Besides, Apache Kafka 1.0.0 has several important improvements such as significantly faster TLS and CRC32C implementations with Java 9 support, faster controlled shutdown, and better JBOD support, among other bug fixes. There are other features which essentially got the nod: Kafka can now tolerate disk failures better, there is better diagnostics for simple authentication and security layer (SASL) authentication failures, and the Streams API has been improved with functional enhancements.
“The nice thing about all this is that while the current instantiation of Kafka’s Streams APIs are in the form of Java libraries, it isn’t limited to Java per se. Kafka’s support for stream processing is primarily a protocol-level capability that can be represented in any language. This is an important distinction. Stream processing isn’t one interface, so there is no restriction for it to be available as a Java library alone. There are many ways to express continual programs: SQL, function-as-a-service or collection-like DSLs in many programming languages. A foundational protocol is the right way to address this diversity in applications around an infrastructure platform,” said Neha.
May be it is this continual improvement that she was talking about as part of Apache Kafka’s decade long completeness of vision, which saw it getting trusted by companies like LinkedIn, Capital One, Goldman Sachs, LinkedIn, Netflix, Pinterest, and New York Times. “Kafka enabled us to process trillions of messages per day in a scalable way. This opened up a completely new frontier for us to efficiently process data in motion to help us better serve Netflix members around the world,” said Allen Wang, Senior Software Engineer at Netflix.

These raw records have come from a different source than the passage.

(** * pubmed-cli: the affiliation classifier and the record extractor

    A shallow embedding of [pubmed_cli/__main__.py] and the properties of
    its extraction pipeline.

    Text.  A Python [str] is modelled by [string]; a character is the code
    point it carries, so the repertoire is U+0000..U+00FF (Latin-1).  Every
    operation the program applies to text ([str.lower], [str.strip], [in],
    the email pattern, [sorted], [join]) maps this repertoire to itself, and
    is transcribed for all 256 code points.

    XML.  [xml.etree.ElementTree] is a library: an XML text is identified
    with what [ET.fromstring] makes of it, an element tree or a
    [ParseError]; the three path forms the program uses are interpreted over
    the tree. *)

From Stdlib Require Import Ascii NArith.
From stdpp Require Import base list strings gmap sorting.


(** ** Text primitives *)

Module Text.

Definition code (c : ascii) : N := N_of_ascii c.

Definition between (lo hi : N) (c : ascii) : bool :=
  ((lo <=? code c) && (code c <=? hi))%N.

Definition is_ascii (c : ascii) : bool := (code c <? 128)%N.

(** Letters with a lower-case partner inside the repertoire:
    A-Z, U+00C0..U+00D6 and U+00D8..U+00DE. *)
Definition is_upper (c : ascii) : bool :=
  between 65 90 c || between 192 214 c || between 216 222 c.

(** a-z, U+00E0..U+00F6 and U+00F8..U+00FE. *)
Definition is_lower_paired (c : ascii) : bool :=
  between 97 122 c || between 224 246 c || between 248 254 c.

Definition lower_char (c : ascii) : ascii :=
  if is_upper c then ascii_of_N (code c + 32) else c.

(** [str.lower] *)
Fixpoint lower (s : string) : string :=
  match s with
  | "" => ""
  | String c s' => String (lower_char c) (lower s')
  end.

(** One character of [str.upper].  U+00DF upper-cases to the two letters
    SS; the upper-case forms of U+00B5 and U+00FF (U+039C, U+0178) lie
    outside the repertoire, which [None] records. *)
Definition upper_char (c : ascii) : option string :=
  if is_lower_paired c then Some (String (ascii_of_N (code c - 32)) "")
  else if (code c =? 223)%N then Some "SS"
  else if (code c =? 181)%N || (code c =? 255)%N then None
  else Some (String c "").

(** [str.upper] *)
Fixpoint upper (s : string) : option string :=
  match s with
  | "" => Some ""
  | String c s' =>
      u ← upper_char c; U ← upper s'; Some (u +:+ U)
  end.

(** Characters [str.strip] removes: U+0009..U+000D, U+001C..U+0020,
    U+0085 and U+00A0. *)
Definition is_space (c : ascii) : bool :=
  between 9 13 c || between 28 32 c || (code c =? 133)%N || (code c =? 160)%N.

Fixpoint lstrip (s : string) : string :=
  match s with
  | "" => ""
  | String c s' => if is_space c then lstrip s' else s
  end.

Fixpoint rstrip (s : string) : string :=
  match s with
  | "" => ""
  | String c s' =>
      match rstrip s' with
      | "" => if is_space c then "" else String c ""
      | r => String c r
      end
  end.

(** [str.strip] with no argument *)
Definition strip (s : string) : string := rstrip (lstrip s).

(** Python truth value of a [str] *)
Definition nonempty (s : string) : bool :=
  match s with "" => false | _ => true end.

(** [needle in hay] *)
Fixpoint contains (needle hay : string) : bool :=
  String.prefix needle hay
  || match hay with
     | "" => false
     | String _ hay' => contains needle hay'
     end.

Fixpoint all (p : ascii → bool) (s : string) : bool :=
  match s with
  | "" => true
  | String c s' => p c && all p s'
  end.

Definition first_char (s : string) : option ascii :=
  match s with "" => None | String c _ => Some c end.

Fixpoint last_char (s : string) : option ascii :=
  match s with
  | "" => None
  | String c "" => Some c
  | String _ s' => last_char s'
  end.

End Text.

Import Text.

(** ** Keyword classifier *)

Definition ACADEMIC_KEYWORDS : list string :=
  [ "university"; "college"; "institute"; "school of"; "department of";
    "faculty of"; "research center"; "centre for"; "hospital";
    "medical center"; "clinic" ].

Definition COMPANY_KEYWORDS : list string :=
  [ "inc"; "ltd"; "llc"; "gmbh"; "corporation"; "corp"; "pharma"; "biotech";
    "biotechnology"; "technologies"; "systems"; "bio"; "laboratories";
    "laboratory"; "sas"; "sa"; "nv"; "ab"; "co."; "ag" ].

Definition contains_keyword (text : string) (keywords : list string) : bool :=
  let lower := lower text in
  existsb (fun k => contains (Text.lower k) lower) keywords.

Definition isAcademic (text : string) : bool :=
  contains_keyword text ACADEMIC_KEYWORDS.

Definition isCompany (text : string) : bool :=
  contains_keyword text COMPANY_KEYWORDS.

(** ** The email pattern

    [EMAIL_REGEX] is a sequence of character classes, each taken once or
    repeated greedily at least [min] times; [re] explores the repetitions
    longest first and backtracks. *)

Inductive item :=
  | One (p : ascii → bool)
  | Rep (p : ascii → bool) (min : nat).

Definition is_alpha (c : ascii) : bool := between 65 90 c || between 97 122 c.
Definition is_digit (c : ascii) : bool := between 48 57 c.
Definition is_char (x c : ascii) : bool := bool_decide (c = x).

(** [[A-Za-z0-9._%+-]] *)
Definition local_class (c : ascii) : bool :=
  is_alpha c || is_digit c || is_char "." c || is_char "_" c
  || is_char "%" c || is_char "+" c || is_char "-" c.

(** [[A-Za-z0-9.-]] *)
Definition domain_class (c : ascii) : bool :=
  is_alpha c || is_digit c || is_char "." c || is_char "-" c.

(** [[A-Za-z0-9._%+-]+@[A-Za-z0-9.-]+\.[A-Za-z]{2,}] *)
Definition EMAIL_REGEX : list item :=
  [ Rep local_class 1; One (is_char "@"); Rep domain_class 1;
    One (is_char "."); Rep is_alpha 2 ].

Module Re.

(** A match of [p{min,}] followed by the continuation [k], at the head of
    [s]: the text matched, longest repetition first. *)
Fixpoint rep (p : ascii → bool) (k : string → option string)
    (min : nat) (s : string) : option string :=
  let stop := match min with O => k s | S _ => None end in
  match s with
  | String c s' =>
      if p c then
        match rep p k (pred min) s' with
        | Some m => Some (String c m)
        | None => stop
        end
      else stop
  | "" => stop
  end.

Definition one (p : ascii → bool) (k : string → option string)
    (s : string) : option string :=
  match s with
  | String c s' => if p c then String c <$> k s' else None
  | "" => None
  end.

(** [pattern.match(s)]: the match anchored at the head of [s]. *)
Fixpoint match_here (r : list item) (s : string) : option string :=
  match r with
  | [] => Some ""
  | One p :: r' => one p (match_here r') s
  | Rep p min :: r' => rep p (match_here r') min s
  end.

(** [pattern.search(s)] then [.group(0)]: start positions are tried from
    the left. *)
Fixpoint search (r : list item) (s : string) : option string :=
  match match_here r s with
  | Some m => Some m
  | None =>
      match s with
      | "" => None
      | String _ s' => search r s'
      end
  end.

(** The language of a pattern, independently of any search order. *)
Fixpoint lang (r : list item) (m : string) : Prop :=
  match r with
  | [] => m = ""
  | One p :: r' => ∃ c m', m = String c m' ∧ p c = true ∧ lang r' m'
  | Rep p min :: r' =>
      ∃ u m', m = u +:+ m' ∧ all p u = true ∧ (min ≤ String.length u)%nat ∧ lang r' m'
  end.

(** [m] occurs in [s] at offset [i]. *)
Definition occurs_at (s : string) (i : nat) (m : string) : Prop :=
  ∃ pre post, s = pre +:+ m +:+ post ∧ String.length pre = i.

End Re.

(** An email-shaped text: local part, [@], domain, [.], top-level label. *)
Definition email_shaped (m : string) : Prop := Re.lang EMAIL_REGEX m.

Definition extractEmail (text : string) : option string :=
  Re.search EMAIL_REGEX text.

(** ** Element trees *)

#[warnings="-register-all"]
Inductive Element :=
  Elem (tag : string) (text : option string) (children : list Element).

Definition tag (e : Element) : string := let 'Elem t _ _ := e in t.
Definition text (e : Element) : option string := let 'Elem _ x _ := e in x.
Definition children (e : Element) : list Element := let 'Elem _ _ cs := e in cs.

(** [Element.iter()]: the element and its descendants in document order. *)
Fixpoint iter (e : Element) : list Element :=
  match e with
  | Elem _ _ cs => e :: flat_map iter cs
  end.

Definition tagged (t : string) (e : Element) : bool := bool_decide (tag e = t).

(** The path forms in use: ["T"], [".//T"] and [".//A/T"]. *)
Inductive path :=
  | Child (t : string)
  | Desc (t : string)
  | DescChild (a t : string).

Definition findall (p : path) (e : Element) : list Element :=
  match p with
  | Child t => List.filter (tagged t) (children e)
  | Desc t => List.filter (tagged t) (flat_map iter (children e))
  | DescChild a t =>
      flat_map (fun x => List.filter (tagged t) (children x))
        (List.filter (tagged a) (flat_map iter (children e)))
  end.

Definition find (p : path) (e : Element) : option Element :=
  head (findall p e).

(** [findtext]: [None] when nothing matches, the empty string when the
    match has no text. *)
Definition findtext (p : path) (e : Element) : option string :=
  (fun x => default "" (text x)) <$> find p e.

(** Python truth value of an [Optional[str]] *)
Definition truthy (o : option string) : bool :=
  match o with Some s => nonempty s | None => false end.

(** [o or d] *)
Definition por (o : option string) (d : string) : string :=
  match o with
  | Some s => if nonempty s then s else d
  | None => d
  end.

(** ** Record extractor *)

(** One row of the report; the keys of the [record] dict in order. *)
Record Paper := {
  PubmedID : string;
  Title : string;
  PublicationDate : string;
  NonAcademicAuthors : string;
  CompanyAffiliations : string;
  CorrespondingEmail : string
}.

(** An entry of [authors_info]. *)
Record AuthorInfo := {
  name : string;
  affiliations : list string
}.

(** [sorted(set(xs))]: the set fixes no iteration order, the sort does. *)
Definition sorted_set (xs : list string) : list string :=
  merge_sort String.le (elements (list_to_set xs : gset string)).

(** [sep.join(xs)] *)
Definition join (sep : string) (xs : list string) : string :=
  String.concat sep xs.

(** Publication date heuristics *)
Definition pub_date (article : Element) : string :=
  match find (Desc "PubDate") article with
  | Some pubdate_node =>
      let year := findtext (Child "Year") pubdate_node in
      let medline := findtext (Child "MedlineDate") pubdate_node in
      let month := por (findtext (Child "Month") pubdate_node) "01" in
      let day := por (findtext (Child "Day") pubdate_node) "01" in
      if truthy year then default "" year +:+ "-" +:+ month +:+ "-" +:+ day
      else if truthy medline then default "" medline
      else ""
  | None => ""
  end.

(** The inner loop over [.//AffiliationInfo/Affiliation]. *)
Definition collect_affs (author : Element) : list string :=
  fold_left
    (fun affs aff =>
       if truthy (text aff) then affs ++ [strip (default "" (text aff))]
       else affs)
    (findall (DescChild "AffiliationInfo" "Affiliation") author) [].

Definition author_info (author : Element) : AuthorInfo :=
  let lastname := por (findtext (Child "LastName") author) "" in
  let forename := por (findtext (Child "ForeName") author) "" in
  {| name := strip (forename +:+ " " +:+ lastname);
     affiliations := collect_affs author |}.

Definition authors_info (article : Element) : list AuthorInfo :=
  fold_left (fun acc author => acc ++ [author_info author])
    (findall (Desc "Author") article) [].

(** The classification loop; the state is the pair of lists
    [(non_academic_authors, company_affiliations)]. *)
Definition classify_step (st : list string * list string) (a : AuthorInfo)
    : list string * list string :=
  let is_academic := existsb isAcademic (affiliations a) in
  let non_academic_authors :=
    if negb is_academic && nonempty (name a) then st.1 ++ [name a] else st.1 in
  let company_affiliations :=
    fold_left
      (fun acc aff => if isCompany aff then acc ++ [aff] else acc)
      (affiliations a) st.2 in
  (non_academic_authors, company_affiliations).

Definition classify (infos : list AuthorInfo) : list string * list string :=
  fold_left classify_step infos ([], []).

Definition non_academic_authors (infos : list AuthorInfo) : list string :=
  (classify infos).1.

Definition company_affiliations (infos : list AuthorInfo) : list string :=
  (classify infos).2.

Definition company_affiliations_unique (infos : list AuthorInfo) : list string :=
  sorted_set (company_affiliations infos).

(** The list behind the [Non-academicAuthor(s)] cell. *)
Definition non_academic_authors_unique (infos : list AuthorInfo) : list string :=
  match non_academic_authors infos with
  | [] => []
  | names => sorted_set names
  end.

(** The scan for the corresponding email: the inner loop stops at the first
    affiliation with a match, the outer one as soon as [email] is set. *)
Fixpoint scan_affiliations (affs : list string) : string :=
  match affs with
  | [] => ""
  | aff :: rest =>
      match Re.search EMAIL_REGEX aff with
      | Some m => m
      | None => scan_affiliations rest
      end
  end.

Fixpoint scan_authors (infos : list AuthorInfo) : string :=
  match infos with
  | [] => ""
  | a :: rest =>
      let email := scan_affiliations (affiliations a) in
      if nonempty email then email else scan_authors rest
  end.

Apache Kafka 1.0 is more than just a release. As the company rightly puts it, 1.0.0 is not a ‘mere bump of the version number’ but a full-fledged streaming platform with the ability to read, write, move and process streams of data with transactional correctness at enterprise-wide scale. It will, in fact, play a bigger role in future if stream processing goes on to become the “central nervous system” for companies worldwide.